Otto arresti a Roma

Furti, spaccio e resistenza: otto arresti nella Capitale

Le operazioni del Nucleo PolMetro nella metropolitana di Roma

Furti, spaccio e resistenza: otto arresti nella Capitale

Otto arresti che riguardano furto, spaccio, ricettazione e resistenza a pubblico ufficiale caratterizzano le recenti operazioni della Polizia di Stato, che attraverso il Nucleo PolMetro, continua a monitorare il sistema sotterraneo della mobilità urbana in modo costante.

Le azioni degli agenti specializzati si svolgono in concomitanza con il continuo movimento della metropolitana, dove, tra il passaggio rapido dei convogli e il flusso incessante di passeggeri, si infiltrano dinamiche criminali pronte a confondersi con il ritmo della città.

Interventi significativi

In questo contesto, la PolMetro ha identificato e neutralizzato i “quick plain” di chi approfitta dell’assenza di orari e della densità dei flussi per operare. Una sintesi delle principali attività svolte nelle ultime ore evidenzia furti ai danni dei viaggiatori, spaccio nelle aree di transito, casi di ricettazione e comportamenti violenti nei confronti degli operatori.

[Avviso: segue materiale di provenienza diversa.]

Definition observation_notice (p : TradePlan) (eventId : string) : Notice :=
  {| nt_source := FromPlans; nt_customType := "trade-plan-observation"; nt_content := observation_text p; nt_notices := [];
     nt_warning := match tp_observation p with Some o => bool_decide (po_invalidation o = TTrue) | None => false end
                   || match tp_accountObservation p with Some o => String.eqb (pa_protection o) "none" | None => false end;
     nt_wake := false; nt_triggerRevision := None;
     nt_planReference := Some {| rf_id := tp_id p; rf_version := default 0%Z (tp_activeVersion p); rf_eventId := eventId |} |}.

Definition delivered_of (id : string) (e : MonitoringNotification) : bool :=
  match nt_planReference (n_notice e) with Some r => String.eqb (rf_id r) id | None => false end && bool_decide (n_status e = Delivered).

Definition retimed (at_ : number) (e : MonitoringNotification) : MonitoringNotification :=
  {| n_id := n_id e; n_notice := n_notice e; n_createdAt := n_createdAt e; n_expiresAt := n_expiresAt e; n_status := n_status e;
     n_attempts := n_attempts e; n_nextAttemptAt := at_; n_lease := n_lease e; n_finishedAt := n_finishedAt e |}.

(** At most one notification of a plan waits, and a minute passes after the last that was delivered. *)
Definition queueObservation (d : PlanDraws) (s : PlanState) (p : TradePlan) (now : number) : PlanResult PlanState :=
  first ← monitored (ensureMonitoringScope (default [] (ps_monitoring s)) (monitoring_scope (tp_scope p)) now);
  r ← cancel_in (snd first) p now;
  entry ← match snd r !! fst r with Some entry => Ok entry | None => Throw (MonitoringFailure NotificationMissing) end;
  let lastDelivered := fold_left (fun m e => Math_max m (default 0 (n_finishedAt e)))
                         (List.filter (delivered_of (tp_id p)) (ss_notifications entry)) 0 in
  let eventId := match last (tp_events p) with Some e => ev_id e | None => ""%string end in
  entry' ← monitored (enqueueMonitoringNotification (pd_noticeId d) (observation_notice p eventId) now None entry);
  let notifications := match find_event (pd_noticeId d) entry' with
                       | Some e => update_found (pd_noticeId d) (retimed (Math_max now (lastDelivered + 60000)) e) (ss_notifications entry')
                       | None => ss_notifications entry'
                       end in
  Ok (with_monitoring (<[fst r := with_notifications notifications entry']> (snd r)) s).

(** *** The agent's operations *)

Definition draft (d : PlanDraws) (s : PlanState) (scope : ExecutionScope) (number_ : Z) (content : PlanContent) : PlanVersion :=
  {| pv_version := number_; pv_epoch := epoch_of s scope; pv_at := toISOString (pd_at d); pv_content := content |}.

Definition content_allowed (scope : ExecutionScope) (content : PlanContent) : PlanResult unit :=
  _ ← validatePlanContent content;
  throwIf (negb (validateTradingSymbol (ct_symbol content) (sc_marketType scope) (sc_quoteCurrency scope))) InvalidSymbol.

Definition createPlan (d : PlanDraws) (scope : ExecutionScope) (content : PlanContent) (s : PlanState) : PlanResult (TradePlan * PlanState) :=
  _ ← content_allowed scope content;
  _ ← throwIf (MAX_PLANS <=? length (ps_plans s))%nat PlanCapacity;
  p ← add_event d "created" "Model-authored research; not trading authorization" 1
        {| tp_id := pd_id d; tp_scope := scope; tp_revision := 1; tp_status := Draft; tp_activeVersion := None;
           tp_versions := [draft d s scope 1 content]; tp_notes := []; tp_observation := None; tp_accountObservation := None;
           tp_events := []; tp_intents := []; tp_executions := [] |};
  Ok (p, with_plans (app (ps_plans s) [p]) s).

Definition with_version (v : PlanVersion) (p : TradePlan) : TradePlan :=
  {| tp_id := tp_id p; tp_scope := tp_scope p; tp_revision := tp_revision p + 1; tp_status := tp_status p; tp_activeVersion := tp_activeVersion p;
     tp_versions := app (tp_versions p) [v]; tp_notes := tp_notes p; tp_observation := tp_observation p;
     tp_accountObservation := tp_accountObservation p; tp_events := tp_events p; tp_intents := tp_intents p; tp_executions := tp_executions p |}.

Definition revise (d : PlanDraws) (id : string) (scope : ExecutionScope) (expectedRevision : Z) (content : PlanContent) (s : PlanState) :
    PlanResult (TradePlan * PlanState) :=
  _ ← content_allowed scope content;
  f ← findPlan s id scope;
  let p := snd f in
  _ ← throwIf (negb (tp_revision p =? expectedRevision)%Z) RevisionConflict;
  _ ← throwIf (MAX_VERSIONS <=? length (tp_versions p))%nat VersionCapacity;
  let p := with_version (draft d s scope (latest_version p + 1) content) p in
  p ← add_event d "revised" "New draft; existing approved version is unchanged" (latest_version p) p;
  Ok (p, put_plan (fst f) p s).

Definition noted (n : PlanNote) (p : TradePlan) : TradePlan :=
  {| tp_id := tp_id p; tp_scope := tp_scope p; tp_revision := tp_revision p; tp_status := tp_status p; tp_activeVersion := tp_activeVersion p;
     tp_versions := tp_versions p; tp_notes := app (tp_notes p) [n]; tp_observation := tp_observation p;
     tp_accountObservation := tp_accountObservation p; tp_events := tp_events p; tp_intents := tp_intents p; tp_executions := tp_executions p |}.

(** The bytes of a text in UTF-8 are those of its WTF-8. *)
Definition note (d : PlanDraws) (id : string) (scope : ExecutionScope) (text : string) (author : NoteAuthor) (s : PlanState) :
    PlanResult (unit * PlanState) :=
  _ ← throwIf (blank text || (4096 <? lengthZ text)%Z) InvalidNote;
  f ← findPlan s id scope;
  _ ← throwIf (MAX_NOTES <=? length (tp_notes (snd f)))%nat NoteCapacity;
  Ok (tt, put_plan (fst f) (noted {| no_at := toISOString (pd_at d); no_author := author; no_text := text |} (snd f)) s).

(** *** The operator's operations *)

(** The status, the active version and a step of the revision; observations are dropped on demand. *)
Definition status_moved (status : PlanStatus) (active : option Z) (drop : bool) (p : TradePlan) : TradePlan :=
  {| tp_id := tp_id p; tp_scope := tp_scope p; tp_revision := tp_revision p + 1; tp_status := status; tp_activeVersion := active;
     tp_versions := tp_versions p; tp_notes := tp_notes p; tp_observation := if drop then None else tp_observation p;
     tp_accountObservation := if drop then None else tp_accountObservation p; tp_events := tp_events p; tp_intents := tp_intents p;
     tp_executions := tp_executions p |}.

Definition tracked_in (scope : ExecutionScope) (p : TradePlan) : bool := sameScope (tp_scope p) scope && bool_decide (tp_status p = Tracking).

Definition activate (d : PlanDraws) (id : string) (scope : ExecutionScope) (expectedRevision : Z) (s : PlanState) : PlanResult (TradePlan * PlanState) :=
  f ← findPlan s id scope;
  let p := snd f in
  _ ← throwIf (negb (tp_revision p =? expectedRevision)%Z) RevisionConflict;
  latest ← match last (tp_versions p) with Some v => Ok v | None => Throw InvalidState end;
  _ ← throwIf (negb (pv_epoch latest =? epoch_of s scope)%Z) StaleEpoch;
  _ ← throwIf (parseDate (ct_expiresAt (pv_content latest)) <=? of_Z (pd_expiry d)) ExpiredPlan;
  _ ← throwIf (negb (bool_decide (tp_status p = Tracking)) && (MAX_ACTIVE <=? length (List.filter (tracked_in scope) (ps_plans s)))%nat) ActiveLimit;
  s ← cancelNotifications s p (of_Z (pd_cancel d));
  let p := status_moved Tracking (Some (pv_version latest)) true p in
  p ← add_event d "activated" "Operator enabled read-only tracking, not order execution" (latest_version p) p;
  Ok (p, put_plan (fst f) p s).

Definition archive (d : PlanDraws) (id : string) (scope : ExecutionScope) (expectedRevision : Z) (s : PlanState) : PlanResult (unit * PlanState) :=
  f ← findPlan s id scope;
  let p := snd f in
  _ ← throwIf (negb (tp_revision p =? expectedRevision)%Z) RevisionConflict;
  if bool_decide (tp_status p = Archived) then Ok (tt, s)
  else
    s ← cancelNotifications s p (of_Z (pd_cancel d));
    p ← add_event d "archived" "Orders and positions are unchanged" (latest_version p) (status_moved Archived (tp_activeVersion p) false p);
    Ok (tt, put_plan (fst f) p s).

Definition remove (d : PlanDraws) (id : string) (scope : ExecutionScope) (expectedRevision : Z) (s : PlanState) : PlanResult (unit * PlanState) :=
  f ← findPlan s id scope;
  let p := snd f in
  _ ← throwIf (negb (tp_revision p =? expectedRevision)%Z) RevisionConflict;
  _ ← throwIf (negb (bool_decide (tp_status p = Archived)) || negb (Nat.eqb (length (tp_intents p)) 0)) EvidenceLinked;
  s ← cancelNotifications s p (of_Z (pd_cancel d));
  Ok (tt, with_plans (delete (fst f) (ps_plans s)) s).

(** *** The monitor's operations *)

Definition observed_plan (o : option PlanObservation) (a : option PlanAccountObservation) (p : TradePlan) : TradePlan :=
  {| tp_id := tp_id p; tp_scope := tp_scope p; tp_revision := tp_revision p; tp_status := tp_status p; tp_activeVersion := tp_activeVersion p;
     tp_versions := tp_versions p; tp_notes := tp_notes p; tp_observation := o; tp_accountObservation := a;
     tp_events := tp_events p; tp_intents := tp_intents p; tp_executions := tp_executions p |}.

Definition observation_changed (previous : option PlanObservation) (o : PlanObservation) : bool :=
  match previous with
  | None => true
  | Some q => negb (bool_decide (po_entry q = po_entry o)) || negb (bool_decide (po_invalidation q = po_invalidation o))
              || negb (Bool.eqb (po_expired q) (po_expired o)) || negb (Bool.eqb (po_reviewDue q) (po_reviewDue o))
  end.
Definition observation_kind (baseline : bool) (previous : option PlanObservation) (o : PlanObservation) : string :=
  match previous with
  | Some q => if baseline || (300000 <? parseDate (po_at o) - parseDate (po_at q)) then "observation-resumed" else "condition-change"
  | None => "condition-change"
  end.
Definition observation_detail (o : PlanObservation) : string :=
  stringify (VObj [("entry", VStr (tri_name (po_entry o))); ("invalidation", VStr (tri_name (po_invalidation o)));
                   ("expired", VBool (po_expired o)); ("reviewDue", VBool (po_reviewDue o))])%string.

(** Whether the plan still tracks the version, and nothing as late was observed. *)
Definition outdated (p : TradePlan) (version : Z) (at_ : string) (previous : option string) : bool :=
  negb (bool_decide (tp_status p = Tracking) && bool_decide (tp_activeVersion p = Some version))
  || match previous with Some before => negb (text_before before at_) | None => false end.

Definition last_event (p : TradePlan) : option string := option_map ev_id (last (tp_events p)).

Definition observePlan (d : PlanDraws) (id : string) (scope : ExecutionScope) (o : PlanObservation) (baseline : bool) (s : PlanState) :
    PlanResult (option string * PlanState) :=
  f ← findPlan s id scope;
  let p := snd f in
  if outdated p (po_version o) (po_at o) (option_map po_at (tp_observation p)) then Ok (None, s)
  else
    let q := observed_plan (Some o) (tp_accountObservation p) p in
    if negb (observation_changed (tp_observation p) o) then Ok (None, put_plan (fst f) q s)
    else
      q ← add_event d (observation_kind baseline (tp_observation p) o) (observation_detail o) (po_version o) q;
      s ← queueObservation d s q (parseDate (po_at o));
      Ok (last_event q, put_plan (fst f) q s).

Il primo intervento ha avuto luogo nella zona della fermata Termini, seguendo uno schema noto: sguardi furtivi, conversazioni interrotte e il “passaggio” rapido di un involucro di plastica celeste come segnale. Gli agenti sono intervenuti, bloccando e arrestando due complici in possesso di 25 involucri di crack, oltre 1000 euro in contante suddivisi tra banconote di vario taglio e monete, insieme a un cellulare utilizzato per le comunicazioni illecite.

Un’altra operazione ha portato all’arresto di un trentatreenne di origini senegalesi, colto in flagrante mentre completava uno scambio di cellulari per denaro. Durante il controllo, è emersa una rete più ampia, con un kit smart-pay, un POS, schede SIM, ricariche prepagate e strumenti per manipolare i dispositivi, necessari a rimettere in circolazione beni di provenienza illecita.

Violenza e furti

Il monitoraggio della PolMetro si è spostato verso Piazza di Spagna, dove un quarantacinquenne romano, in evidente stato di ebbrezza, ha reagito violentemente all’intervento degli agenti, provocando spintoni e minacce. Dopo essere stato fermato, è stato trovato con un coltello, una lama e un cacciavite, risultando arrestato per violenza, minaccia e resistenza a pubblico ufficiale.

Infine, tra Piazza di Spagna e Barberini, quattro borseggiatori sono stati arrestati dopo aver commesso furti in due diverse fermate. Gli agenti hanno identificato il classico modus operandi dei ladri: spintoni, avvicinamenti e mani rapide che frugavano negli zaini dei passeggeri.